[Requirement] Please set the lines down again exactly, from the top of the entries through the line that contains "The driver is".

[Data for this task]
:::::

(* ===== verification/MongoManager.v ===== *)
(** * The Mongo manager ([MGOManager] of [src/ormx/sqld/mongo_manager.go])

    The manager shares its fields with the relational one, and with them the state
    and the computations of [RdbManager]; [Tx] says that a session context is set.
    The driver is the interface [mongo_database]: each command is given the session,
    the database, the collection and what the manager has built, and answers with
    the number of documents it hit, with documents, or with an error.  A document of
    a collection is the object it is decoded to. *)

From S2P Require Import Prelude GoStrings GoTime TimeUtils Sqlc Model SqlBuilder RdbManager MongoQuery.

#[local] Open Scope string_scope.
#[local] Open Scope Z_scope.

(** What a list query answers: the cursor can fail after the query has not. *)
Abbreviation found := (outcome string (outcome string (list Object))).

Class mongo_database (D : Type) := {
  m_insert : bool -> string -> string -> list Object -> D -> outcome string nat * D;
  m_replace : bool -> string -> string -> doc -> Object -> D -> outcome string Z * D;
  m_update : bool -> string -> string -> doc -> doc -> D -> outcome string Z * D;
  m_delete : bool -> string -> string -> doc -> D -> outcome string Z * D;
  m_count : bool -> string -> string -> doc -> D -> outcome string Z * D;
  m_estimate : bool -> string -> string -> D -> outcome string Z * D;
  (* the object as the decoder leaves it; [false] when there is no document *)
  m_find_one : bool -> string -> string -> doc -> FindOptions -> Object -> D -> outcome string bool * Object * D;
  m_find : bool -> string -> string -> doc -> FindOptions -> D -> found * D;
  m_session : D -> option string * D;
  m_end_session : D -> D;
  m_start : D -> option string * D;
  m_commit : D -> option string * D;
  m_abort : D -> option string * D
}.

Section Mongo.
Context {D : Type} `{mongo_database D}
  (modelDrivers : drivers)
  (null_oid : value -> bool) (new_oid : Z -> value).      (* [primitive.ObjectID] *)

Abbreviation run := (run D).

(** A command on the database of the manager, in its session. *)
Definition command {A} (f : bool -> string -> D -> A * D) : run A := fun s =>
  let '(r, d) := f (Tx s) (Database (settings s)) (db s) in (Ok r, with_db s d).

(** The table whose driver is looked up: that of the first object, or of the first
    change that is to be sent to Mongo. *)
Definition sync_table (table : string) : run string :=
  s ← get; mret (match SyncData s with d :: _ => CacheModel d | [] => table end).

(** Both the driver and the collection are those of [sync_table]. *)
Definition registered (label table : string) : run (string * MdlDriver) :=
  t ← sync_table table;
  obv ← driver_of modelDrivers label t;
  mret (t, obv).

Definition oid_type : string := "primitive.ObjectID".

(** The identifier of an object, [None] when it is not set. *)
Definition mongo_id (obv : MdlDriver) (r : nat) : run (option value) :=
  match PkKind obv with
  | KInt64 => c ← cell r (PkOffset obv); mret (if int_cell c =? 0 then None else Some (VInt (int_cell c)))
  | KString => c ← cell r (PkOffset obv); mret (if slen (str_cell c) =? 0 then None else Some (VStr (str_cell c)))
  | _ =>
      if String.eqb (PkType obv) oid_type then
        c ← cell r (PkOffset obv); mret (if null_oid c then None else Some c)
      else fail "only Int64 and string and ObjectID type IDs are supported"
  end.

(** A new identifier of the kind of the model. *)
Definition next_id (obv : MdlDriver) : run value :=
  i ← NextIID;
  mret (match PkKind obv with KInt64 => VInt i | KString => VStr (format_int i) | _ => new_oid i end).

(** The size of the data of a write. *)
Definition write_size {A} (label : string) (data : list A) : run unit :=
  if (length data =? 0)%nat then fail ("[" +:+ label +:+ "] data is nil")
  else if (2000 <? length data)%nat then fail ("[" +:+ label +:+ "] data length > 2000")
  else mret tt.

Definition first_table (data : list nat) : run string :=
  match data with r :: _ => o ← object r; mret (o_table o) | [] => mret "" end.

Definition Save (data : list nat) : run unit :=
  _ ← write_size "Mongo.Save" data;
  t ← first_table data;
  '(tb, obv) ← registered "Mongo.Save" t;
  _ ← each (fun _ r =>
        id ← mongo_id obv r;
        match id with
        | Some _ => mret tt
        | None => i ← next_id obv; set_cell r (PkOffset obv) i
        end) tt data;
  adds ← each (fun acc r => o ← object r; mret (acc ++ [o])%list) [] data;
  res ← command (fun tx base => m_insert tx base tb adds);
  n ← or_fail "[Mongo.Save] save failed: " res;
  if negb (n =? length adds)%nat then fail "[Mongo.Save] save failed: InsertedIDs length invalid" else mret tt.

(** The identifier that an object must have. *)
Definition need_id (label : string) (obv : MdlDriver) (r : nat) : run value :=
  id ← mongo_id obv r;
  match id with Some id => mret id | None => fail ("[" +:+ label +:+ "] data object id is nil") end.

(** Each object is replaced in turn, up to the first that fails. *)
Definition Update (data : list nat) : run unit :=
  _ ← write_size "Mongo.Update" data;
  t ← first_table data;
  '(tb, obv) ← registered "Mongo.Update" t;
  each (fun _ r =>
    id ← need_id "Mongo.Update" obv r;
    o ← object r;
    res ← command (fun tx base => m_replace tx base tb [(BID, BV id)] o);
    n ← or_fail "[Mongo.Update] update failed: " res;
    if n =? 0 then fail "[Mongo.Update] update failed: ModifiedCount = 0" else mret tt) tt data.

(** The message of a missing ObjectID names another operation. *)
Definition delete_id (obv : MdlDriver) (r : nat) : run value :=
  need_id (match PkKind obv with KInt64 | KString => "Mongo.Delete" | _ => "Mongo.Update" end) obv r.

Definition in_ids (ids : list value) : doc := [(BID, op "$in" (BArr (map BV ids)))].

Definition Delete (data : list nat) : run unit :=
  _ ← write_size "Mongo.Delete" data;
  t ← first_table data;
  '(tb, obv) ← registered "Mongo.Delete" t;
  delIds ← each (fun acc r => id ← delete_id obv r; mret (acc ++ [id])%list) [] data;
  res ← command (fun tx base => m_delete tx base tb (in_ids delIds));
  _ ← or_fail "[Mongo.Delete] delete failed: " res;
  mret tt.

Definition DeleteById (table : string) (data : list value) : run Z :=
  _ ← write_size "Mongo.DeleteById" data;
  '(tb, _) ← registered "Mongo.DeleteById" table;
  res ← command (fun tx base => m_delete tx base tb (in_ids data));
  or_fail "[Mongo.DeleteById] delete failed: " res.

(** ** Statements on a condition *)

(** The filter of the condition object of the state. *)
Definition filter_of : run doc := s ← get; lift (buildMongoMatch (cnd s)).

(** What hit no document is an error. *)
Definition some_hit (msg : string) (n : Z) : run Z := if n =? 0 then fail msg else mret n.

Definition UpdateByCnd : run Z :=
  tb ← model_of "[Mongo.UpdateByCnd] data model is nil";
  f ← filter_of;
  s ← get;
  match f, buildMongoUpset (cnd s) with
  | [], _ => fail "pipe match is nil"
  | _, None => fail "pipe upset is nil"
  | _, Some upset =>
      res ← command (fun tx base => m_update tx base tb f upset);
      n ← or_fail "[Mongo.UpdateByCnd] update failed: " res;
      some_hit "[Mongo.Update] update failed: ModifiedCount = 0" n
  end.

Definition DeleteByCnd : run Z :=
  tb ← model_of "[Mongo.DeleteByCnd] data model is nil";
  f ← filter_of;
  match f with
  | [] => fail "pipe match is nil"
  | _ =>
      res ← command (fun tx base => m_delete tx base tb f);
      n ← or_fail "[Mongo.DeleteByCnd] delete failed: " res;
      some_hit "[Mongo.DeleteByCnd] delete failed: ModifiedCount = 0" n
  end.

(** ** Queries *)

Definition Count : run Z :=
  tb ← model_of "[Mongo.Count] data model is nil";
  f ← filter_of;
  res ← (match f with
         | [] => command (fun tx base => m_estimate tx base tb)
         | _ => command (fun tx base => m_count tx base tb f)
         end);
  total ← or_fail "[Mongo.Count] count failed: " res;
  s ← get;
  let size := PageSize (Pagination (cnd s)) in
  pages ← (if (0 <? total) && (0 <? size) then lift (page_count total size) else mret 0);
  _ ← set_totals total pages;
  mret total.

Definition Exists : run bool := n ← Count; mret (0 <? n).

(** A nil [data] is [None]; the pointer it holds is never nil. *)
Definition FindOne (data : option nat) : run unit :=
  match data with
  | None => fail "[Mongo.FindOne] data is nil"
  | Some r =>
      o ← object r;
      f ← filter_of;
      s ← get;
      '(res, o') ← command (fun tx base d =>
        let '(res, o', d) := m_find_one tx base (o_table o) f (buildQueryOneOptions (cnd s)) o d in ((res, o'), d));
      _ ← ((fun s => (Ok tt, with_heap s (<[r := o']> (heap s)))) : run unit);
      _ ← or_fail "" res;
      mret tt
  end.

(** *** Fast paging *)

Definition set_sort_param (sort : Z) (c : Cnd) : Cnd :=
  let d := Pagination c in
  set_pagination c (mk_dialect (PageNo d) (PageSize d) (PageTotal d) (PageCount d) (Spilled d) (IsOffset d) (IsPage d)
    (IsFastPage d) (FastPageKey d) (FastPageSort d) (FastPageParam d) sort (FastPageSortCountQ d)).

(** The bound that one of the two identifiers sets, and the order it asks for. *)
Definition fast_bound (key : string) (id : Z) (above : bool) (order : Z) (c : Cnd) : Cnd :=
  if 0 <? id then set_sort_param order ((if above then Gt_ else Lt_) c key (VInt id)) else c.

(** [FastPageParam[i]]. *)
Definition fast_param (d : Dialect) (i : nat) : outcome string Z :=
  match FastPageParam d !! i with Some z => Ok z | None => Panic "index out of range" end.

Definition fast_page (c : Cnd) : outcome string Cnd :=
  let d := Pagination c in
  let key := FastPageKey d in
  let sort := FastPageSort d in
  let* prevID := fast_param d 0 in
  let* lastID := fast_param d 1 in
  let c := ResultSize c (PageSize d) in
  let* c := (if (prevID =? 0) && (lastID =? 0)
             then let* c := Orderby c key sort in Ok (set_sort_param sort c) else Ok c) in
  if sort =? DESC_ then Ok (fast_bound key lastID false DESC_ (fast_bound key prevID true ASC_ c))
  else if sort =? ASC_ then Ok (fast_bound key lastID true ASC_ (fast_bound key prevID false DESC_ c))
  else Panic "sort value invalid".

(** An error of [Count] is returned as it is. *)
Definition counted (b : bool) : run unit := if b then _ ← Count; mret tt else mret tt.

Definition new_objects (l : list Object) : run (list nat) := fun s =>
  (Ok (seq (length (heap s)) (length l)), with_heap s (heap s ++ l)%list).

(** [data] is nil, or points to a slice that the cursor replaces. *)
Definition FindList (data : bool) : run (list nat) :=
  if negb data then fail "[Mongo.FindList] data is nil"
  else
    tb ← model_of "[Mongo.FindList] data model is nil";
    s ← get;
    _ ← (if IsFastPage (Pagination (cnd s)) then
           _ ← counted (FastPageSortCountQ (Pagination (cnd s)));
           s ← get;
           c ← lift (fast_page (cnd s));
           set_query (fun _ => c)
         else mret tt);
    s ← get;
    _ ← counted (negb (IsOffset (Pagination (cnd s))) && IsPage (Pagination (cnd s)));
    f ← filter_of;
    s ← get;
    res ← command (fun tx base => m_find tx base tb f (buildQueryOptions (cnd s)));
    out ← or_fail "[Mongo.FindList] query failed: " res;
    out ← or_fail "" out;
    new_objects out.

(** ** Sessions *)

(** [GetDB] on the sources that were set up, by name. *)
Definition GetDB (mgoSessions : gmap string Source) (options : list Option_) : run unit := fun s =>
  let '(dsName, option) := named_option options in
  match mgoSessions !! dsName with
  | None => fail ("mongo session [" +:+ dsName +:+ "] not found...") s
  | Some mgo =>
      let s := with_session s (mk_settings (src_DsName mgo) (src_Database mgo) 60000) (OpenTx s) (AutoID s) (MongoSync s) in
      if 0 <? slen (op_DsName option) then
        (Ok tt, with_session s
          (mk_settings (op_DsName option)
             (if 0 <? slen (op_Database option) then op_Database option else src_Database mgo)
             (if 0 <? op_Timeout option then op_Timeout option else 60000))
          (OpenTx s || op_OpenTx option) (AutoID s) (MongoSync s))
      else (Ok tt, s)
  end.

(** The body of [UseSession]: the transaction in the session that was opened. *)
Definition in_transaction (fn : run unit) : run unit := fun s =>
  let s := with_tx s (db s) in
  match m_start (db s) with
  | (Some e, d) => (Err e, with_db s d)
  | (None, d) =>
      match fn (with_db s d) with
      | (Ok _, s) => let '(r, d) := m_commit (db s) in (match r with None => Ok tt | Some e => Err e end, with_db s d)
      | (Err e, s) => let '(_, d) := m_abort (db s) in (Err e, with_db s d)
      | (Panic w, s) => (Panic w, s)
      end
  end.

(** [UseSession]: the session ends whatever happened in it. *)
Definition in_session (fn : run unit) : run unit := fun s =>
  match m_session (db s) with
  | (Some e, d) => (Err e, with_db s d)
  | (None, d) => let '(r, s) := in_transaction fn (with_db s d) in (r, with_db s (m_end_session (db s)))
  end.

Definition UseTransaction (mgoSessions : gmap string Source) (fn : run unit) (options : list Option_) : run unit :=
  _ ← GetDB mgoSessions options; in_session fn.
End Mongo.

(** ** Setting up the sources *)

Record MGOConfig := mk_mgo {
  mgo_option : Option_;
  ConnectionURI : string;
  Addrs : list string;
  mgo_refused : option string      (* the error of [Connect] or of [Ping] *)
}.

(** The address that is connected to. *)
Definition mongo_uri (v : MGOConfig) : outcome string string :=
  if slen (ConnectionURI v) =? 0 then
    match Addrs v with [] => Panic "index out of range" | a :: _ => Ok ("mongodb://" +:+ a) end
  else Ok (ConnectionURI v).

Definition add_mongo (sessions : gmap string Source) (v : MGOConfig) : outcome string (gmap string Source) :=
  let o := mgo_option v in
  if slen (op_Database o) =? 0 then Panic "mongo database is nil"
  else
    let dsName := if 0 <? slen (op_DsName o) then op_DsName o else MASTER in
    match sessions !! dsName with
    | Some _ => Err ("mongo init failed: [" +:+ op_DsName o +:+ "] exist")
    | None =>
        let* _ := mongo_uri v in
        match mgo_refused v with
        | Some e => Panic e
        | None => Ok (<[dsName := mk_source dsName (op_Database o) false]> sessions)
        end
    end.

(** The sources set up before an error or a panic stay. *)
Fixpoint buildByConfig (sessions : gmap string Source) (input : list MGOConfig) : outcome string unit * gmap string Source :=
  match input with
  | [] => (if bool_decide (sessions = ∅) then Err "mongo init failed: sessions is nil" else Ok tt, sessions)
  | v :: input =>
      match add_mongo sessions v with
      | Ok sessions => buildByConfig sessions input
      | Err e => (Err e, sessions)
      | Panic w => (Panic w, sessions)
      end
  end.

:::::

[Answer to the problem]
(* ===== verification/MongoManager.v ===== *)
(** * The Mongo manager ([MGOManager] of [src/ormx/sqld/mongo_manager.go])

    The manager shares its fields with the relational one, and with them the state
    and the computations of [RdbManager]; [Tx] says that a session context is set.
    The driver is the interface [mongo_database]: each command is given the session,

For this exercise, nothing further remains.